**Assignment:**
When you reach the line containing "new_LinearWorkQueue q ∧" in the entries below, start writing out each line exactly, and stop after the line containing "eapply rtc_l; [apply (step_load 7 1);".

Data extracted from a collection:
# # #

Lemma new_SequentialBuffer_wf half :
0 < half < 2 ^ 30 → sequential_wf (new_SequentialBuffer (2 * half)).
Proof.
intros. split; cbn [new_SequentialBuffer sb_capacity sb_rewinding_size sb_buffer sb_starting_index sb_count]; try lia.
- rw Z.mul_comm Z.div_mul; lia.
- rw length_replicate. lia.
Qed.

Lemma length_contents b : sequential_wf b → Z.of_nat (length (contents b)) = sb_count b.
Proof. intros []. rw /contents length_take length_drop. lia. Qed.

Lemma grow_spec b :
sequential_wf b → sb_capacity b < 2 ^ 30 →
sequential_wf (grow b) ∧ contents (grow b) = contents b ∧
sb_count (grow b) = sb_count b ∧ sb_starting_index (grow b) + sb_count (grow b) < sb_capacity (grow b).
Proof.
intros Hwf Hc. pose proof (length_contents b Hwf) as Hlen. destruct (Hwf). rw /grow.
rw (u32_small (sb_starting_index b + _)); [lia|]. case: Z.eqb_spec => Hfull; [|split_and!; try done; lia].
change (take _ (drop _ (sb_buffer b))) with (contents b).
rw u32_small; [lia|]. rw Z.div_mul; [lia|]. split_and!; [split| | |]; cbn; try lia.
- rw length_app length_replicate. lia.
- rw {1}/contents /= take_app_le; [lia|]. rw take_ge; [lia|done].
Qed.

# # #

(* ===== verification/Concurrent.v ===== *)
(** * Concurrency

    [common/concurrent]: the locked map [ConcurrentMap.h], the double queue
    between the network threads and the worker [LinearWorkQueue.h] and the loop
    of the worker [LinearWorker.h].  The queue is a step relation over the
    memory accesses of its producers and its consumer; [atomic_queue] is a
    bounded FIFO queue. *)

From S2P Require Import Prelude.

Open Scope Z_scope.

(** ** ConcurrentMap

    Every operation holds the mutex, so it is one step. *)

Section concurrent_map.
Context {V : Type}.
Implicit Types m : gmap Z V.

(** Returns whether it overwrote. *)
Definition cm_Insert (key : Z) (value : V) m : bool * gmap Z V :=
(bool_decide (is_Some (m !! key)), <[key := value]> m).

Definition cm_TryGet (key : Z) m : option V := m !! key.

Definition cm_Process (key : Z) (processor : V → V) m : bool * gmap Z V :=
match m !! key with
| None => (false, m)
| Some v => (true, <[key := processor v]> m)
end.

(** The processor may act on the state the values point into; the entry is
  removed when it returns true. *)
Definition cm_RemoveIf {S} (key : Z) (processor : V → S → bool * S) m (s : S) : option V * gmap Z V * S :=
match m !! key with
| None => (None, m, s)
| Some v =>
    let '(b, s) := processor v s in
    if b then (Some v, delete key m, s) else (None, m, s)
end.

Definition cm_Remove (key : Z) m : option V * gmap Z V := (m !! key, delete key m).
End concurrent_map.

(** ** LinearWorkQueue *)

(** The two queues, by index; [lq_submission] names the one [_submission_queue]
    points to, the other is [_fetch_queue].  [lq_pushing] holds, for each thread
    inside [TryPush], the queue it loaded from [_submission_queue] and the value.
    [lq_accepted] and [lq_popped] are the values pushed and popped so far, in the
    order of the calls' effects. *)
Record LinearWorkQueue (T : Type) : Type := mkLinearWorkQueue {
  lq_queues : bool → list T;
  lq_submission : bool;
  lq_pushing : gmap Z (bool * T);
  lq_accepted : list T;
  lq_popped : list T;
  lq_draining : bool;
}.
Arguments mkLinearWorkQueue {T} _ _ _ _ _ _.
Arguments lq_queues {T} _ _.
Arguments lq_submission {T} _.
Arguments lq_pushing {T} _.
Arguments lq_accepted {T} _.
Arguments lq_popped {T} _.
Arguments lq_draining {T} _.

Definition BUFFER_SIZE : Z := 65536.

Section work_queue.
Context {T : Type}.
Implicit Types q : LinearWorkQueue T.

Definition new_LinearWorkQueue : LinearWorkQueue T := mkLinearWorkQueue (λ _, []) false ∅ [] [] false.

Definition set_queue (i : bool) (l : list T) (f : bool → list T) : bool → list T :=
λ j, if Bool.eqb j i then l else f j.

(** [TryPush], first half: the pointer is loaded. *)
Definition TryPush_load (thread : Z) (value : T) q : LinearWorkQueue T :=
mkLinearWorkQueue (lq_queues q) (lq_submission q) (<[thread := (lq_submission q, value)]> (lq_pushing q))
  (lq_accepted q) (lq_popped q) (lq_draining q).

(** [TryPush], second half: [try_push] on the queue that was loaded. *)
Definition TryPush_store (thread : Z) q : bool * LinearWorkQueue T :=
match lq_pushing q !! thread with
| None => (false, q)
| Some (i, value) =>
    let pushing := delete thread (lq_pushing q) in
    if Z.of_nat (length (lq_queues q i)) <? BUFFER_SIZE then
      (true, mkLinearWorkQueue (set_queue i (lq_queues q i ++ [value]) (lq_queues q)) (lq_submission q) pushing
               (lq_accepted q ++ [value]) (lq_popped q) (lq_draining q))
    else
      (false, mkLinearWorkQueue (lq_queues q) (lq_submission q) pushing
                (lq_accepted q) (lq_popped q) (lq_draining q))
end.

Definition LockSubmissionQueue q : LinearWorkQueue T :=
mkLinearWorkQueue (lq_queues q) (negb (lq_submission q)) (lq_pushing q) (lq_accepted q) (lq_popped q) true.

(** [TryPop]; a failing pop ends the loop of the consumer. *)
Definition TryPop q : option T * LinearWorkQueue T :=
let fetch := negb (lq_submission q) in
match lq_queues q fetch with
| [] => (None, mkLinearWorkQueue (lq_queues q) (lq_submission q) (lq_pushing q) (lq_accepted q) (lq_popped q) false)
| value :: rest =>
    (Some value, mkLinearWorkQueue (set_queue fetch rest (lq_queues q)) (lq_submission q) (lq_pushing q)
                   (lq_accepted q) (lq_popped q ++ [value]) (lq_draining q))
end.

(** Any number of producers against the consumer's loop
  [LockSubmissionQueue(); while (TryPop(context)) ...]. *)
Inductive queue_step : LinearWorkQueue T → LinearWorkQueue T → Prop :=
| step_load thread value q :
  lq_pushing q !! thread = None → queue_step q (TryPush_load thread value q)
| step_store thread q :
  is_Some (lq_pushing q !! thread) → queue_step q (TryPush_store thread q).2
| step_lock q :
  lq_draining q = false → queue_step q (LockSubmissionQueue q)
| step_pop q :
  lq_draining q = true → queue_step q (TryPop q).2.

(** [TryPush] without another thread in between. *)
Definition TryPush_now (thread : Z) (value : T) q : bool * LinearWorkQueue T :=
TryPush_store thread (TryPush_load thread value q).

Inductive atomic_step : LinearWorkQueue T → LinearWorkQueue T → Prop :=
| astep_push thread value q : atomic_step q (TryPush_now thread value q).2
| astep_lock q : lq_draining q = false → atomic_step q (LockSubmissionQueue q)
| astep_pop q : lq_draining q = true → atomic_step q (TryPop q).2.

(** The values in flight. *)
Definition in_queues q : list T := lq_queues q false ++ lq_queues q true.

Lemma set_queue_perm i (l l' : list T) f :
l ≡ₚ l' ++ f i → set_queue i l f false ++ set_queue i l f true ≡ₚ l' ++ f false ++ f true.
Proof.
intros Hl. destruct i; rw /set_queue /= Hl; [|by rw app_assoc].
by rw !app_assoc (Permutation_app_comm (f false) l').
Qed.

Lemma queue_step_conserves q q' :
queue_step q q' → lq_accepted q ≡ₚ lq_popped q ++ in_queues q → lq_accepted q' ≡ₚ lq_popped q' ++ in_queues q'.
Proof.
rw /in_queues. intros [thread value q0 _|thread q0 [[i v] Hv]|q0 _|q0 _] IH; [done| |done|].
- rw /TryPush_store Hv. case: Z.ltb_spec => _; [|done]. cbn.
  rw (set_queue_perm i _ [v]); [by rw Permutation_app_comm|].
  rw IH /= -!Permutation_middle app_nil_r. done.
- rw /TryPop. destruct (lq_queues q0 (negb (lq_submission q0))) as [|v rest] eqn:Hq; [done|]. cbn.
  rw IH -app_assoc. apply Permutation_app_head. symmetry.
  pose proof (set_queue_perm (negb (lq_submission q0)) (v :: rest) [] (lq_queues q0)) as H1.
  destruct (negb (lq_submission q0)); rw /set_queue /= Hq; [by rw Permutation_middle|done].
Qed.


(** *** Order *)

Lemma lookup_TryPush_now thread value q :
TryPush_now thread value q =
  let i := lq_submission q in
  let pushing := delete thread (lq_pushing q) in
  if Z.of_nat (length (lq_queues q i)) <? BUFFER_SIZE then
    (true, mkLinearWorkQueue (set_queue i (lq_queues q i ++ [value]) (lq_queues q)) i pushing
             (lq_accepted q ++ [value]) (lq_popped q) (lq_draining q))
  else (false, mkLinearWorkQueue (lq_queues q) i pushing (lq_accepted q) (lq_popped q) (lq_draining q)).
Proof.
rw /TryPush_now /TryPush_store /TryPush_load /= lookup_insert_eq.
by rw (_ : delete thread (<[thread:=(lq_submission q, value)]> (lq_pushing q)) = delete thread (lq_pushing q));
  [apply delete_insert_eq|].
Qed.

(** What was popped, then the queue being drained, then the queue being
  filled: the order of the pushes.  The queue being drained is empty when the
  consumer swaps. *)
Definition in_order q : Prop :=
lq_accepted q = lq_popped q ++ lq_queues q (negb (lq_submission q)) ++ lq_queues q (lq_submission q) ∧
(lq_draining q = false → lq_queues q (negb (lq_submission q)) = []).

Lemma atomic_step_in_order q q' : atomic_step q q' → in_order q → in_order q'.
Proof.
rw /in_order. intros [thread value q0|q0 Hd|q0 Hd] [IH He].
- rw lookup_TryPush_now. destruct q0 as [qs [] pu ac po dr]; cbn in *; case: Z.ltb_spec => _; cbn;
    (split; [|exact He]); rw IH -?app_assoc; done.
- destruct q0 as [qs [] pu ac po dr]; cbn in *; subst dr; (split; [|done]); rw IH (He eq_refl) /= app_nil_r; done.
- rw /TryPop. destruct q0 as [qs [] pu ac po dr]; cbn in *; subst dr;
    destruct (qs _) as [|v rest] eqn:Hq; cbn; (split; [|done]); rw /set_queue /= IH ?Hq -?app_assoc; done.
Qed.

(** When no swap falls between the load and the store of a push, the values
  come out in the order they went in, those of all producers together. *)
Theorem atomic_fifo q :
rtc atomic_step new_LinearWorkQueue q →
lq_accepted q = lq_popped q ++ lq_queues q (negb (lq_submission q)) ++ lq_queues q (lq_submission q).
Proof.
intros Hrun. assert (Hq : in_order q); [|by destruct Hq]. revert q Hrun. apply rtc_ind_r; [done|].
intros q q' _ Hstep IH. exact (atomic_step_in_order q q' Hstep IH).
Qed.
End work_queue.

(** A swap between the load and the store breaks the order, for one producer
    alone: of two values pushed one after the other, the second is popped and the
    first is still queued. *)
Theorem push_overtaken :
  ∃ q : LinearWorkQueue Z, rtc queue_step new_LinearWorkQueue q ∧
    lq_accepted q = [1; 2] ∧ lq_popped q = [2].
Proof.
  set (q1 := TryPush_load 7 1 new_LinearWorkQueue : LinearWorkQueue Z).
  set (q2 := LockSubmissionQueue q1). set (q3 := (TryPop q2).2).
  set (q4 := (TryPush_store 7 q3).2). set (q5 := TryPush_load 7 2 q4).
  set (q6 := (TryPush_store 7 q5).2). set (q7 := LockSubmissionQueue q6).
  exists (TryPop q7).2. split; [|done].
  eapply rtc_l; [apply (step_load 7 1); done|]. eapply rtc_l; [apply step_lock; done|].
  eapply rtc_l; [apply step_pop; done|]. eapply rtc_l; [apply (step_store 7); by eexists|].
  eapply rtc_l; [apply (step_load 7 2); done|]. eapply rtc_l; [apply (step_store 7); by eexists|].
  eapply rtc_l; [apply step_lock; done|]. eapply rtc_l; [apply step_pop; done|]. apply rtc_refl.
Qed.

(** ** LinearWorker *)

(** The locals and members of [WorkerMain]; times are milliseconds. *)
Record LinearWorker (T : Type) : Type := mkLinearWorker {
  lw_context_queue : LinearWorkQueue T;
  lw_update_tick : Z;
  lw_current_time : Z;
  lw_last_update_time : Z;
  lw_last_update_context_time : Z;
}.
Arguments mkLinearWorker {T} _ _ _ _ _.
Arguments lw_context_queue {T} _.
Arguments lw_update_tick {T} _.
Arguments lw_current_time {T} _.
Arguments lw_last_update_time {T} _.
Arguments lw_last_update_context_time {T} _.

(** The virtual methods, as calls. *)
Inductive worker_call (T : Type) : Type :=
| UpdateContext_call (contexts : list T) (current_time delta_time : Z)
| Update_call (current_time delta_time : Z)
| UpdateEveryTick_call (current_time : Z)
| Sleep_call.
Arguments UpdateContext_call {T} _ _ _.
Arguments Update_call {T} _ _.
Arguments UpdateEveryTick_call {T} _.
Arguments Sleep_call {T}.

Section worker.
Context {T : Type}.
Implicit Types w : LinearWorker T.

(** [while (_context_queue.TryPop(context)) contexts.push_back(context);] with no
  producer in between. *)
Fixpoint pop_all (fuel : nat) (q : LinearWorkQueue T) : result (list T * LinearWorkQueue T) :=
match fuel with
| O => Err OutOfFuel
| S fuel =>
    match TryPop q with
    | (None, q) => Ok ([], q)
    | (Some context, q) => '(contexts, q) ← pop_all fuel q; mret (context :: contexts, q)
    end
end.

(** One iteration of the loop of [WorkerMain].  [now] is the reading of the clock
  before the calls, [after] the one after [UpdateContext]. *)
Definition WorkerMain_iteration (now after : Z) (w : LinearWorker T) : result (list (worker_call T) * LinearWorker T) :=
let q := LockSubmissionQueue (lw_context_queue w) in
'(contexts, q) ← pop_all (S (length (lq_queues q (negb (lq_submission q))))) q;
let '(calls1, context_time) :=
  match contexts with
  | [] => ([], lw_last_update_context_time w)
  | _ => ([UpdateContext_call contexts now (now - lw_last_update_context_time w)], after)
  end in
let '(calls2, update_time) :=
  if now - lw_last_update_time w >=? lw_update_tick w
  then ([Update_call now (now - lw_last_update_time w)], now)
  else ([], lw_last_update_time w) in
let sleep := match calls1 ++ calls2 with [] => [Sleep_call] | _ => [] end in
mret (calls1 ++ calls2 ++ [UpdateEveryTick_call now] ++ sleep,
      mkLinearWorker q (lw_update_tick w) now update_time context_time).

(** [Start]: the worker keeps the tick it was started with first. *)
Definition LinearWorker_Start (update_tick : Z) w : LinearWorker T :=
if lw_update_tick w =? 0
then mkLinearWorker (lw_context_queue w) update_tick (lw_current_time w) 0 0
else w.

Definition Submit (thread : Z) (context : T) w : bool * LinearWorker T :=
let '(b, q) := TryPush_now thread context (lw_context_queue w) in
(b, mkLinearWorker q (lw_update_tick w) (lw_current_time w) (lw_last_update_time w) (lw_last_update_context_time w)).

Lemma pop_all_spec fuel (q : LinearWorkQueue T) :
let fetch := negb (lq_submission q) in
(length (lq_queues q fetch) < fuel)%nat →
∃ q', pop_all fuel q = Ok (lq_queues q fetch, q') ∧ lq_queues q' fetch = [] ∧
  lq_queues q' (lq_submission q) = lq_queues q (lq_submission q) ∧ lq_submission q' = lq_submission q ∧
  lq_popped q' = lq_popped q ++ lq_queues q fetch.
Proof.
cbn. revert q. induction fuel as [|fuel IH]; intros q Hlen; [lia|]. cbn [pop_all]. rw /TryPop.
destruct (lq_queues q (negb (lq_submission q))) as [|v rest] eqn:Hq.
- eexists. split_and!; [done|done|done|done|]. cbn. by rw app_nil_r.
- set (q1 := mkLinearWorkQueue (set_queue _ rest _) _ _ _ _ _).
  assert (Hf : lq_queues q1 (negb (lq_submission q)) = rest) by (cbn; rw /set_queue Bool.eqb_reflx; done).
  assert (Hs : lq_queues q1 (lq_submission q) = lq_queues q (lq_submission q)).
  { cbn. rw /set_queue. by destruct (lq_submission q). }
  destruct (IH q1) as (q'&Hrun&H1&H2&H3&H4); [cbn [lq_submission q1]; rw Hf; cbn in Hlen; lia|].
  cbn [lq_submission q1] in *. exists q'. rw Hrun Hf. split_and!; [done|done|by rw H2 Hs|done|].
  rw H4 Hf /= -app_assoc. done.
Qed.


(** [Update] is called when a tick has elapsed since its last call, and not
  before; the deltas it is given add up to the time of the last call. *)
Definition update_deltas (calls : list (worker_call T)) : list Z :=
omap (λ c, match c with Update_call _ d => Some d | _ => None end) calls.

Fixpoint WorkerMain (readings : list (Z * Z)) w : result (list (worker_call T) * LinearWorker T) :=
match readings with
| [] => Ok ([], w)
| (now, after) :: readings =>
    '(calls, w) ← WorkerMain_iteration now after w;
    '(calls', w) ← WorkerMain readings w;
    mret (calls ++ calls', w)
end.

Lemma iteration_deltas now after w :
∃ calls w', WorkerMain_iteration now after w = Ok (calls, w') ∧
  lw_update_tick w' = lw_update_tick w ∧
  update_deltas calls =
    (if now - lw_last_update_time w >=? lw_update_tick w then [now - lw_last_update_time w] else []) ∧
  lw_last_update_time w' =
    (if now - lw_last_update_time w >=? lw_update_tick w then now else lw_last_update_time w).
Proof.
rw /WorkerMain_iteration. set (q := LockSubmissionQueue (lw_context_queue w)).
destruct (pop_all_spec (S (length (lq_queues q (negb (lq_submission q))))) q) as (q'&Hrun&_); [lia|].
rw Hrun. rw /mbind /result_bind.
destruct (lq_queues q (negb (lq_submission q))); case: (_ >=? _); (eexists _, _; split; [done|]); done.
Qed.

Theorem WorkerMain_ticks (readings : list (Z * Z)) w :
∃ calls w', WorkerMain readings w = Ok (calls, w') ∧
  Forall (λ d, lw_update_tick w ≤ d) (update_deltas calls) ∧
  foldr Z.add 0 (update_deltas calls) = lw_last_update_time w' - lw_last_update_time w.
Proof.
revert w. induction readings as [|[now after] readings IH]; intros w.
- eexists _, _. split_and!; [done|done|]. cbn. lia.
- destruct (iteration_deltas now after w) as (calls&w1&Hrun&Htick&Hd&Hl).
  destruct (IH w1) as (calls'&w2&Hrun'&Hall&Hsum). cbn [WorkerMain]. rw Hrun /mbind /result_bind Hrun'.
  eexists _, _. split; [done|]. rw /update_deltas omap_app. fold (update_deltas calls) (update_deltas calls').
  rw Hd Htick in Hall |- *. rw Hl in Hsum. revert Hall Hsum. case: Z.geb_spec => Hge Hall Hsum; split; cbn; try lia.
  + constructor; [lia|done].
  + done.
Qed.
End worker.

# # #

**Solution below:**
  ∃ q : LinearWorkQueue Z, rtc queue_step new_LinearWorkQueue q ∧
    lq_accepted q = [1; 2] ∧ lq_popped q = [2].
Proof.
  set (q1 := TryPush_load 7 1 new_LinearWorkQueue : LinearWorkQueue Z).
  set (q2 := LockSubmissionQueue q1). set (q3 := (TryPop q2).2).
  set (q4 := (TryPush_store 7 q3).2). set (q5 := TryPush_load 7 2 q4).
  set (q6 := (TryPush_store 7 q5).2). set (q7 := LockSubmissionQueue q6).
  exists (TryPop q7).2. split; [|done].
  eapply rtc_l; [apply (step_load 7 1); done|]. eapply rtc_l; [apply step_lock; done|].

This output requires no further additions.